The director does not commit himself but the organization he represents.
The director is bound by a contract of mandate to the NPO and hence represents the Association plus acts on its behalf.
If he performs badly his mandate, he commits a fault of management and his contractual liability may be incurred.
The director must act with care and diligence and must respond to any fault even minor ones.
However, if the term of the director is carried free of charge, its liability shall be assessed less severely by the judge.
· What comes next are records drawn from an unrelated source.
Lemma cmd_refines Un Ut c a : cmd_ok c a -> refines Un Ut c a.
Proof.
  destruct c as [keys v|r keys|keys dst|keys dst def|keys|keys key dst|keys key dst|keys|keys], a as [ks v'|r' ks|ks none|ks|ks k|ks k|ks|ks]; try done; cbn [cmd_ok].
  - intros (-> & Hks & Hd & Ha). by apply set_refines.
  - intros [-> ?]. by apply read_refines.
  - intros [-> ?]. by apply get_refines.
  - intros (-> & ? & ?). by apply get2_refines.
  - apply data_refines.
  - intros [? ?]. by apply order_refines.
  - intros [? ?]. by apply zprevious_refines.
  - intros Hks st m Hv. destruct (kill_refines Un Ut st m keys ks true Hv Hks) as (st' & E & Hv'). exists st', ANone.
    split; [|done]. apply res_bind_inv in E as ([st1 lv] & E1 & E). cbn [exec]. rewrite E1. cbn [mbind res_bind].
    unfold op_kill. by rewrite E.
  - intros Hks st m Hv. destruct (kill_refines Un Ut st m keys ks false Hv Hks) as (st' & E & Hv'). exists st', ANone.
    split; [|done]. apply res_bind_inv in E as ([st1 lv] & E1 & E). cbn [exec]. rewrite E1. cbn [mbind res_bind].
    unfold op_lvzwithdraw. by rewrite E.
Qed.

Lemma run_spec Un Ut st m cs acs :
  is_var Un Ut st m -> Forall2 cmd_ok cs acs ->
  exists st' l, run cs st = Ok (st', l) /\ answers_ok (undef_inhibit g) std acs m l /\
    is_var Un Ut st' (foldl (fun m a => astep a m) m acs).
Proof.
  intros Hv H. revert st m Hv. induction H as [|c a cs acs Hc Hcs IH]; intros st m Hv; [by exists st, []|].
  destruct (cmd_refines Un Ut c a Hc st m Hv) as (st1 & o & E1 & Ho & Hv1).
  destruct (IH st1 _ Hv1) as (st2 & l & E2 & Hl & Hv2). exists st2, (o :: l). cbn [run]. rewrite E1. cbn [mbind res_bind].
  rewrite E2. by split.
Qed.
End run.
The Association may file an action for breach of duty against the director via a decision taken by the General Assembly (each director is told liable for the faults he commits).
If there is shared negligence between the directors, directors could be found jointly liable.

2. LIABILITY IN TORT

Liability in tort exists when the fault arises outside of any contractual relationship with the third party or aside a contractual relationship.
Therefore, this type of responsibility can only be incurred if the fault committed by the director is not exclusively contractual.
The fault must violate the “general duty of care that applies to everyone”.
Similarly, in case a contract also exists with the third-party, the damage must be distinct from the breach of contract so that in practice, directors are usually not facing individual liabilities to third parties that also experience a breach of contract with the organization.
A sound advice is to have the organization enter into a civil liability insurance policy for the duties of its directors & staff members.